Basically the formula is:
Financial Independence = Annual Income Requirement X 20
This formula is based on two centuries of stock market returns and the real rate of return (5% per annum) you could earn after taxes, expenses and inflation.
If you have 20 times your annual income requirement, that means with a fixed withdrawal rate of 5% per year from your nest egg and an annual expected net return on your investment of 5%, you will never run out of money.
Now isn’t multiplying your gross income by 20 much easier than filling out one of those online calculators? I thought so. Let’s move on.
5. Insurance Rules of Thumb:
You should have a policy worth at least five to eight times your annual income as your minimum.
Some planners recommend five to eight times your annual income as the level of coverage you should carry. My suggestion is that you get your financial house in order, which means get your net worth and cash flow statement together, and talk to a good insurance agent about your needs.
He will be able to walk you through the various options. As a financial planner, ask them how they are compensated to be honest with the advice they give you.
Please note that this factor or rule of thumb may be much higher, depending on the number of years of income you need to replace. The highest “factor” I’ve seen is multiplying your annual after-tax income by 20.
Interestingly, this is the same rule of thumb. No coincidence here. If you were to die and want to make sure your dependents continue to receive exactly what you brought home each month, they would need to replace your income in full forever. According to the twenty factor model, have an insurance policy of at least 20 times of your annual income.
6. The Charity Rule of Thumb:
Give at least 10% of your net salary every month.
Many of us feel that there is not enough money to go around. We live in a state of scarcity instead of abundance. We think that if we give away ten percent of our income each year, we probably won’t be able to make ends meet or afford a decent retirement.
I understand the fear, but if you keep the previous five rules of thumb, you won’t have to worry too much about making ends meet. Let me explain.
In his article, “Look at Returns,” journalist Scott Burns analyzed the amount of money you’d need to save to make sure we don’t run out of money by the time we die, assuming we retire at age 65. It concluded that if we plan to live another 20 years after retirement, we should save 34 percent of our income. The analysis assumed that we would not earn any return on our investment.
But you will earn something on your investment, right?
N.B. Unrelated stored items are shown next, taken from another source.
(** C20: in every reachable state of the service the columns of every row fit its
    type and status: an aggregation carries its L1 checkpoint, its verification
    key and its prover, a request being proved says since when and under which
    proof id or cluster handle, a complete one carries its proof, and a relayed
    one its transaction and contract. *)
Theorem rows_well_typed s x :
  typed_db (db s) -> rtc (step config) (initial config s) x ->
  forall i (r : OPSuccinctRequest), rows (db (shared x)) !! i = Some r ->
    (req_type r = Aggregation ->
       is_Some (checkpointed_l1_block_number r) /\ is_Some (checkpointed_l1_block_hash r) /\
       is_Some (aggregation_vkey_hash r) /\ is_Some (prover_address r)) /\
    (status r = Prove ->
       is_Some (proof_request_time r) /\
       (is_Some (proof_request_id r) \/ is_Some (cluster_proof_handle r))) /\
    (status r = Complete -> is_Some (proof r)) /\
    (status r = Relayed -> is_Some (proof r) /\ is_Some (relay_tx_hash r) /\ is_Some (contract_address r)).
Proof.
  intros Hd Hx i r Hr.
  assert (Hsys : typed_system x).
  { apply typed_initial in Hd. revert Hd. clear Hr.
    induction Hx as [x|x y z Hxy _ IH]; [done|]. intros H. by eapply IH, typed_step. }
  pose proof (ts_rows _ Hsys i r Hr) as Ht. unfold typed, typed_request, typed_progress in Ht.
  assert (Hset : forall A (o : option A), set_in o = true -> is_Some o) by (intros A [a|]; [by exists a|done]).
  apply andb_true_iff in Ht as [Hq Hp]. split_and!.
  - intros HA. rewrite bool_decide_eq_true_2 in Hq by done. cbn [implb] in Hq. rewrite !andb_true_iff in Hq.
    destruct Hq as [[[? ?] ?] ?]. auto.
  - intros Hs. rewrite Hs, andb_true_iff, orb_true_iff in Hp. destruct Hp as [? [?|?]]; auto.
  - intros Hs. rewrite Hs in Hp. auto.
  - intros Hs. rewrite Hs, !andb_true_iff in Hp. destruct Hp as [[? ?] ?]. auto.
Qed.
End programs.

(** After some turns the queued range of the sample is being proved. *)
Lemma rows_well_typed_witness :
  let x := sample_run (replicate 80 ChMain ++ [ChSpawn 4] ++ replicate 30 (ChTask 4)) in
  exists r : OPSuccinctRequest, rows (db (shared x)) !! 4 = Some r /\ status r = Prove /\
    is_Some (proof_request_time r).
Proof.
  intros x.
  set (r := match rows (db (shared x)) !! 4 with
            | Some r => r | None => sample_range 1 0 0 Failed None None end).
  assert (Hr : rows (db (shared x)) !! 4 = Some r) by (vm_compute; reflexivity).
  assert (Hs : status r = Prove) by (vm_compute; reflexivity).
  assert (Hd : typed_db (db sample_start)).
  { intros i r' Hr'. cbn in Hr'.
    repeat (apply lookup_insert_Some in Hr' as [[<- <-]|[_ Hr']]; [vm_compute; reflexivity|]).
    by rewrite lookup_empty in Hr'. }
  exists r. split; [exact Hr|]. split; [exact Hs|].
  pose proof (rows_well_typed sample_config sample_start x Hd (schedule_steps _ _ _) 4 r Hr) as Ht.
  apply proj2, proj1 in Ht. exact (proj1 (Ht Hs)).
Defined.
Of course it will. Burns shows that the higher the return on investment, the less you need to save.
If there is no return, the 34 percent of income young people need to save today drops to 25 percent if they earn a historical 2 percent real return.
This drops to 15 percent if they earn the 5 percent real return that a 60/40 stock/bond portfolio would earn.
If they earn a 7 percent real return on common stocks, this drops to 9 percent of earnings.
You are already setting aside 10% of your money (Pay Yourself First Rule of Thumb) and once you pay off your short-term debt, you will have an extra 20% of your salary free to invest wisely. In fact, if you’re setting aside tax-deferred money, you’re setting aside more than 10% of your net pay each pay period, but why split hairs?
In short, it’s more than you think.
Give a little away and see how much it affects your standard of living. Of course, you’ll feel better about yourself and you’ll help others in the process. No wonder this is my favorite rule of thumb.